(** C3. Three frames whose field has the counts [3], [5] and [2] and no
    group-by: the export dimension is 5 per frame; the row of frame 1 holds
    its values at 0-2 and the missing value at 3-4, the row of frame 3 its
    values at 0-1 and the missing value at 2-4.  Stated for count trees
    with the root level [1] that [collectData] records, and for the bare
    count trees [[3]], [[5]], [[2]].  The padding cells are written with
    the literal 10.0e10, the missing value of [Constants.h]. *)
Theorem getRawValues_padding_3_5_2 :
  MissingValue = fill_10e10 →
  (∀ frame, fieldIndexForNodeNamed frame "temperature" = 0) →
  let rooted := [Scenarios.frameOf [a0; a1; a2] [[3]];
                 Scenarios.frameOf [b0; b1; b2; b3; b4] [[5]];
                 Scenarios.frameOf [c0; c1] [[2]]] in
  let bare := [Scenarios.bareFrameOf [a0; a1; a2] [[3]];
               Scenarios.bareFrameOf [b0; b1; b2; b3; b4] [[5]];
               Scenarios.bareFrameOf [c0; c1] [[2]]] in
  let padded := [a0; a1; a2; MissingValue; MissingValue;
                 b0; b1; b2; b3; b4;
                 c0; c1; MissingValue; MissingValue; MissingValue] in
  (sh_dims <$> exportShape rooted "temperature" "") = Ok [1; 5]
  ∧ getRawValues rooted "temperature" "" = Ok (padded, [3; 5], ["*"; "*/SEQA"])
  ∧ (sh_dims <$> exportShape bare "temperature" "") = Ok [5]
  ∧ getRawValues bare "temperature" "" = Ok (padded, [15], ["*/SEQA"]).
Proof.
  intros Hmissing Hidx rooted bare padded. subst padded. rewrite Hmissing.
  unfold getRawValues, exportShape, scanFrames, fieldIndices, rooted, bare.
  rewrite !Hidx. clear Hidx Hmissing.
  repeat split; vm_compute; reflexivity.
Qed.

End Padding.

Section Shape.

Context `{Constants} `{Headers}.

Lemma updateDimsList_prefix (sc : SeqCounts) (dl : list Z) n :
  (n ≤ length sc)%nat → (length sc ≤ length dl)%nat →
  let dl' := foldl (λ dimsList cntIdx,
                      match sc !!! cntIdx with
                      | [] => dimsList
                      | c :: cs =>
                          <[cntIdx := Z.max (dimsList !!! cntIdx)
                                        (VectorMath.max (c :: cs))]> dimsList
                      end) dl (seq 0 n) in
  length dl' = length dl
  ∧ ∀ d, dl' !! d =
         if decide (d < n)%nat
         then (λ x, match sc !! d with
                    | Some (c :: cs) => Z.max x (VectorMath.max (c :: cs))
                    | _ => x
                    end) <$> dl !! d
         else dl !! d.
Proof.
  intros Hn Hlen. induction n as [|n IH]; cbv zeta.
  - split; [done|]. intros d. case_decide; [lia|done].
  - rewrite seq_S, foldl_snoc. cbv zeta in IH.
    destruct IH as [IHlen IHlook]; [lia|]. rewrite Nat.add_0_l.
    set (dl1 := foldl _ dl (seq 0 n)) in *.
    destruct (lookup_lt_is_Some_2 sc n) as [cnts Hcnts]; [lia|].
    rewrite (list_lookup_total_correct _ _ _ Hcnts).
    destruct (lookup_lt_is_Some_2 dl1 n) as [y Hy]; [lia|].
    pose proof (IHlook n) as Hn1. rewrite decide_False in Hn1 by lia.
    destruct cnts as [|c cs].
    + split; [done|]. intros d. rewrite IHlook.
      repeat case_decide; try lia; try done.
      assert (d = n) as -> by lia. rewrite Hcnts. by destruct (dl !! n).
    + rewrite (list_lookup_total_correct _ _ _ Hy).
      split; [by rewrite length_insert|]. intros d.
      destruct (decide (d = n)) as [->|Hne].
      * rewrite list_lookup_insert_eq by lia. rewrite decide_True by lia.
        rewrite Hcnts, <- Hn1, Hy. done.
      * rewrite list_lookup_insert_ne by done. rewrite IHlook.
        repeat case_decide; try lia; done.
Qed.

(** After the loop over [cntIdx] each depth holds the larger of its old
    entry and the frame's maximum there. *)
Lemma updateDimsList_get0 (field : DataField) (dl : list Z) :
  (length (seqCounts field) ≤ length dl)%nat →
  length (updateDimsList (seqCounts field) dl) = length dl
  ∧ ∀ d, get0 (updateDimsList (seqCounts field) dl) d = stepMax (get0 dl d) field d.
Proof.
  intros Hlen.
  destruct (updateDimsList_prefix (seqCounts field) dl (length (seqCounts field)))
    as [Hl Hlook]; [done..|].
  split; [exact Hl|]. intros d. unfold get0, stepMax, frameMax, updateDimsList.
  rewrite Hlook. case_decide as Hd.
  - destruct (lookup_lt_is_Some_2 dl d) as [x ->]; [lia|]. simpl.
    by destruct (seqCounts field !! d) as [[|c cs]|].
  - rewrite (proj2 (lookup_ge_None (seqCounts field) d)) by lia. done.
Qed.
■ ■ ■
What is needed is an exact copy of every entry.

### PROBLEM SOLUTION
(** C3. Three frames whose field has the counts [3], [5] and [2] and no
    group-by: the export dimension is 5 per frame; the row of frame 1 holds
    its values at 0-2 and the missing value at 3-4, the row of frame 3 its
    values at 0-1 and the missing value at 2-4.  Stated for count trees
    with the root level [1] that [collectData] records, and for the bare
    count trees [[3]], [[5]], [[2]].  The padding cells are written with
    the literal 10.0e10, the missing value of [Constants.h]. *)
Theorem getRawValues_padding_3_5_2 :
  MissingValue = fill_10e10 →
  (∀ frame, fieldIndexForNodeNamed frame "temperature" = 0) →
  let rooted := [Scenarios.frameOf [a0; a1; a2] [[3]];
                 Scenarios.frameOf [b0; b1; b2; b3; b4] [[5]];
                 Scenarios.frameOf [c0; c1] [[2]]] in
  let bare := [Scenarios.bareFrameOf [a0; a1; a2] [[3]];
               Scenarios.bareFrameOf [b0; b1; b2; b3; b4] [[5]];
               Scenarios.bareFrameOf [c0; c1] [[2]]] in
  let padded := [a0; a1; a2; MissingValue; MissingValue;
                 b0; b1; b2; b3; b4;
                 c0; c1; MissingValue; MissingValue; MissingValue] in
  (sh_dims <$> exportShape rooted "temperature" "") = Ok [1; 5]
  ∧ getRawValues rooted "temperature" "" = Ok (padded, [3; 5], ["*"; "*/SEQA"])
  ∧ (sh_dims <$> exportShape bare "temperature" "") = Ok [5]
  ∧ getRawValues bare "temperature" "" = Ok (padded, [15], ["*/SEQA"]).
Proof.
  intros Hmissing Hidx rooted bare padded. subst padded. rewrite Hmissing.
  unfold getRawValues, exportShape, scanFrames, fieldIndices, rooted, bare.
  rewrite !Hidx. clear Hidx Hmissing.
  repeat split; vm_compute; reflexivity.
Qed.

End Padding.

Section Shape.

Context `{Constants} `{Headers}.

Lemma updateDimsList_prefix (sc : SeqCounts) (dl : list Z) n :
  (n ≤ length sc)%nat → (length sc ≤ length dl)%nat →
  let dl' := foldl (λ dimsList cntIdx,
                      match sc !!! cntIdx with
                      | [] => dimsList
                      | c :: cs =>
                          <[cntIdx := Z.max (dimsList !!! cntIdx)
                                        (VectorMath.max (c :: cs))]> dimsList
                      end) dl (seq 0 n) in
  length dl' = length dl
  ∧ ∀ d, dl' !! d =
         if decide (d < n)%nat
         then (λ x, match sc !! d with
                    | Some (c :: cs) => Z.max x (VectorMath.max (c :: cs))
                    | _ => x
                    end) <$> dl !! d
         else dl !! d.
Proof.
  intros Hn Hlen. induction n as [|n IH]; cbv zeta.
  - split; [done|]. intros d. case_decide; [lia|done].
  - rewrite seq_S, foldl_snoc. cbv zeta in IH.
    destruct IH as [IHlen IHlook]; [lia|]. rewrite Nat.add_0_l.
    set (dl1 := foldl _ dl (seq 0 n)) in *.
    destruct (lookup_lt_is_Some_2 sc n) as [cnts Hcnts]; [lia|].
    rewrite (list_lookup_total_correct _ _ _ Hcnts).
    destruct (lookup_lt_is_Some_2 dl1 n) as [y Hy]; [lia|].
    pose proof (IHlook n) as Hn1. rewrite decide_False in Hn1 by lia.
    destruct cnts as [|c cs].
    + split; [done|]. intros d. rewrite IHlook.
      repeat case_decide; try lia; try done.
      assert (d = n) as -> by lia. rewrite Hcnts. by destruct (dl !! n).
    + rewrite (list_lookup_total_correct _ _ _ Hy).
      split; [by rewrite length_insert|]. intros d.
      destruct (decide (d = n)) as [->|Hne].
      * rewrite list_lookup_insert_eq by lia. rewrite decide_True by lia.
        rewrite Hcnts, <- Hn1, Hy. done.
      * rewrite list_lookup_insert_ne by done. rewrite IHlook.
        repeat case_decide; try lia; done.
Qed.

(** After the loop over [cntIdx] each depth holds the larger of its old
    entry and the frame's maximum there. *)
Lemma updateDimsList_get0 (field : DataField) (dl : list Z) :
  (length (seqCounts field) ≤ length dl)%nat →
  length (updateDimsList (seqCounts field) dl) = length dl
  ∧ ∀ d, get0 (updateDimsList (seqCounts field) dl) d = stepMax (get0 dl d) field d.
Proof.
  intros Hlen.
  destruct (updateDimsList_prefix (seqCounts field) dl (length (seqCounts field)))
    as [Hl Hlook]; [done..|].
  split; [exact Hl|]. intros d. unfold get0, stepMax, frameMax, updateDimsList.
  rewrite Hlook. case_decide as Hd.
  - destruct (lookup_lt_is_Some_2 dl d) as [x ->]; [lia|]. simpl.
    by destruct (seqCounts field !! d) as [[|c cs]|].
  - rewrite (proj2 (lookup_ge_None (seqCounts field) d)) by lia. done.
Qed.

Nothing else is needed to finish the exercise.